Nella risposta di Gesù c’è la nostra più grande consolazione: “Non sapevate che io devo occuparmi delle cose del Padre mio?”. Ma di cosa si tratta? Mi piace collegare un versetto della Lettera agli Ebrei della liturgia di oggi “Egli infatti non si prende cura degli angeli, ma della stirpe di Abramo si prende cura”.
Gesù crescendo sta imparando a chiedersi qual è lo scopo della sua vita alla luce di Dio (si perde nel Tempio), qual è la volontà del Padre da realizzare e scopre che è prendersi cura degli uomini, dei suoi fratelli e sorelle!
Grazie Signore, che ti sei perso fuori dalla tua famiglia “di sangue”, per allargare lo sguardo di attenzione a tutti noi.
Oggi celebriamo la festa della famiglia nella diocesi ambrosiana: sia occasione innanzitutto per ringraziare Dio, ciascuno della propria famiglia, imperfetta e complicata, strana e particolare, e successivamente per considerare la famiglia allargata dei fratelli nella fede, nella Comunità cristiana, nella più grande famiglia umana. È tempo di riscoprire la paternità di Dio per noi. Dio ci è Padre!
Può essere anche il momento di ricucire dissapori, di perdonare scontri, di esprimere questioni non risolte che rovinano i rapporti per sanarle, di riappacificarsi, perché i nostri familiari -se è vero che non ce li siamo scelti (coniuge a parte)- è pur vero che sono i più prossimi e i doni quotidiani che riempiono le nostre giornate.
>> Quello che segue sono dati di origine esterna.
(* ===== verification/Contract.v ===== *)
(** * The S04 claim-package contract

    Model of accel-rpc/tonic-profile/scripts/claim_package_contract.py: the
    validator of the S04 manifest.  [load_manifest] reads the manifest file and
    the two upstream manifests it names and returns the validated manifest, a
    record here and a dictionary in the source.  The repository root, which the
    source computes from its own location, is the section variable
    [repo_root]. *)

From S2P Require Import Prelude PyFloat PyVal PyPath Json World Fixtures.

Local Open Scope Z_scope.

(** ** Constants *)

Definition LABEL_BYTES : string := "ordinary/unary-bytes/repeated-64".
Definition LABEL_SHAPE : string :=
  "ordinary/unary-proto-shape/fleet-small-to-fleet-response-heavy".

Definition REQUIRED_LABELS : gset string := {[ LABEL_BYTES; LABEL_SHAPE ]}.

Definition REQUIRED_PAIRING_KEYS : list string :=
  ["workload_label"; "endpoint_role"; "run_family"].

Definition EXPECTED_ENDPOINT_ROLES : list string := ["client"; "server"].

Record expected_family : Type := ExpectedFamily {
  source_key : string;
  ex_instrumentation : string;
  ex_selected_path : string;
  prefix : string;
}.

Definition EXPECTED_FAMILIES : dict expected_family :=
  [("software_baseline", ExpectedFamily "software_manifest" "off" "software" "software/");
   ("software_attribution", ExpectedFamily "software_manifest" "on" "software" "software/");
   ("idxd_attribution", ExpectedFamily "idxd_manifest" "on" "idxd" "idxd/")].

Definition EXPECTED_DERIVED_OUTPUTS : dict string :=
  [("comparison_summary_json", "summary/comparison_summary.json");
   ("ordinary_vs_idxd_csv", "summary/ordinary_vs_idxd.csv");
   ("claim_table_md", "summary/claim_table.md")].

Definition EXPECTED_REPORT_PATH : string :=
  "docs/report/benchmarking/014.idxd_tonic_same_repo_claim_package.md".

Definition EXPECTED_RUN_ROOT : string := "accel-rpc/target/s04-claim-package/latest".

(** ** The validated manifest *)

Record endpoint_report : Type := EndpointReport {
  er_label : string;
  er_role : string;
  er_artifact : string;
}.

Record family : Type := Family {
  fa_run_family : string;
  fa_source_manifest : string;
  fa_instrumentation : string;
  fa_selected_path : string;
  fa_reports : list endpoint_report;
}.

Record scope : Type := Scope {
  sc_labels : list string;
  sc_pairing_keys : list string;
}.

Record report_ref : Type := ReportRef {
  rr_path : string;
  rr_references : list string;
}.

Record manifest : Type := Manifest {
  m_version : json;
  m_run_root : string;
  m_scope : scope;
  m_inputs : dict string;
  m_families : list family;
  m_outputs : dict string;
  m_report : report_ref;
}.

(** ** Field readers *)

Definition required_str (obj : dict json) (key scope : string) : exc string :=
  of_option (ManifestError (cat [scope; " missing "; key])) (nonempty_str (get key obj)).

Definition required_list (obj : dict json) (key scope : string) : exc (list json) :=
  of_option (ManifestError (cat [scope; "."; key; " must be a non-empty array"]))
    (nonempty_list (get key obj)).

(** A list of non-empty strings; [scope] names the list in the message. *)
Definition string_items (scope : string) (l : list json) : exc (list string) :=
  mapM (λ '(index, v),
    of_option (ManifestError (cat [scope; "["; pretty index; "] must be a non-empty string"]))
      (nonempty_str v)) (enumerate l).

(** ** Pure validators *)

Definition validate_scope (scope_obj : json) : exc scope :=
  d ← of_option (ManifestError "manifest.scope must be an object") (as_dict scope_obj);
  labels ← required_list d "workload_labels" "manifest.scope";
  validated_labels ← string_items "manifest.scope.workload_labels" labels;
  raise_if (negb (bool_decide (list_to_set validated_labels = REQUIRED_LABELS)))
    (ManifestError (cat ["manifest.scope.workload_labels must match the curated S04 workloads: ";
                         join ", " (sorted_strings (elements REQUIRED_LABELS))]));;
  pairing_keys ← required_list d "pairing_keys" "manifest.scope";
  validated_pairing_keys ← string_items "manifest.scope.pairing_keys" pairing_keys;
  raise_if (negb (bool_decide (validated_pairing_keys = REQUIRED_PAIRING_KEYS)))
    (ManifestError (cat ["manifest.scope.pairing_keys must be exactly: ";
                         join ", " REQUIRED_PAIRING_KEYS]));;
  mret (Scope validated_labels validated_pairing_keys).

Definition expected_report_references (run_root : string) : list string :=
  map (λ '(_, value), cat [run_root; "/"; value]) EXPECTED_DERIVED_OUTPUTS.

Definition validate_report (report_obj : json) (run_root : string) : exc report_ref :=
  d ← of_option (ManifestError "manifest.report must be an object") (as_dict report_obj);
  path ← required_str d "path" "manifest.report";
  raise_if (negb (bool_decide (path = EXPECTED_REPORT_PATH)))
    (ManifestError (cat ["manifest.report.path="; repr_str path; " expected ";
                         repr_str EXPECTED_REPORT_PATH]));;
  references ← required_list d "required_references" "manifest.report";
  validated_references ← string_items "manifest.report.required_references" references;
  raise_if (negb (bool_decide (validated_references = expected_report_references run_root)))
    (ManifestError (cat ["manifest.report.required_references must point at the stable generated outputs: ";
                         join ", " (expected_report_references run_root)]));;
  mret (ReportRef path validated_references).

(** One iteration of the loop over the expected outputs: the validated
    dictionary and the paths seen so far. *)
Definition derived_output_step (d : dict json) (acc : dict string * gset string)
    (item : string * string) : exc (dict string * gset string) :=
  let '(validated, seen_paths) := acc in
  let '(key, expected) := item in
  actual ← required_str d key "manifest.derived_outputs";
  raise_if (negb (bool_decide (actual = expected)))
    (ManifestError (cat ["manifest.derived_outputs."; key; "="; repr_str actual;
                         " expected "; repr_str expected]));;
  raise_if (bool_decide (actual ∈ seen_paths))
    (ManifestError (cat ["manifest.derived_outputs."; key; " duplicates output path ";
                         repr_str actual]));;
  mret (dset key actual validated, {[actual]} ∪ seen_paths).

Definition validate_derived_outputs (derived_outputs_obj : json) : exc (dict string) :=
  d ← of_option (ManifestError "manifest.derived_outputs must be an object")
        (as_dict derived_outputs_obj);
  '(validated, _) ← foldM (derived_output_step d) ([], ∅) EXPECTED_DERIVED_OUTPUTS;
  mret validated.

(** ** Upstream manifests *)

Definition index_s02_pair (index : nat) (label : string) (endpoint_artifacts : dict json)
    (acc : dict (dict string)) (instrumentation : string) : exc (dict (dict string)) :=
  pair ← of_option (ManifestError (cat ["inputs.software_manifest workloads["; pretty index;
                      "] label="; repr_str label; " endpoint_artifacts missing "; instrumentation]))
           (as_dict (get instrumentation endpoint_artifacts));
  roles ← foldM (λ acc endpoint_role,
      value ← required_str pair endpoint_role
        (cat ["inputs.software_manifest.workloads["; pretty index; "].endpoint_artifacts.";
              instrumentation]);
      mret (dset endpoint_role value acc)) [] EXPECTED_ENDPOINT_ROLES;
  mret (dset instrumentation roles acc).

Definition index_s02_entry (acc : dict (dict (dict string))) (item : nat * json)
    : exc (dict (dict (dict string))) :=
  let '(index, entry) := item in
  d ← of_option (ManifestError (cat ["inputs.software_manifest workloads["; pretty index;
                                     "] must be an object"])) (as_dict entry);
  label ← required_str d "label"
            (cat ["inputs.software_manifest.workloads["; pretty index; "]"]);
  endpoint_artifacts ←
    of_option (ManifestError (cat ["inputs.software_manifest workloads["; pretty index;
                 "] label="; repr_str label; " missing endpoint_artifacts"]))
      (as_dict (get "endpoint_artifacts" d));
  inner ← foldM (index_s02_pair index label endpoint_artifacts) [] ["off"; "on"];
  mret (dset label inner acc).

Definition index_s02_workloads (workloads : list json) : exc (dict (dict (dict string))) :=
  foldM index_s02_entry [] (enumerate workloads).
In questo brano, infine, possiamo trovare qualche suggerimento per il nostro essere figli o genitori: imparare a fidarci e obbedire ai nostri genitori che ci vogliono bene, quando siamo piccoli, e quando siamo grandi ad avere tenerezza per le loro difficoltà e debolezze; imparare a dialogare coi nostri figli -soprattutto se adolescenti- e chiederci se siamo in grado di accettare le loro vere inclinazioni e se siamo disposti a lasciarli crescere nella loro unicità e non per le cose che noi vorremmo facessero. A volte noi adulti dovremmo ascoltare e lasciarci stupire di più dai giovani, imparare da loro.
Questa “riunione di famiglia” di Nazaret dove si confrontano e crescono insieme le diverse generazioni sia anche un invito alla “madre Chiesa” ad essere accogliente e pronta all’ascolto, a far sentire amato ciascun figlio, a riconoscere le proprie difficoltà ma pronta a custodire i doni e i carismi diversi.
E come direbbe papa Francesco, buon pranzo in famiglia oggi, buon abbraccio d’amore che accoglie imperfezioni e doni!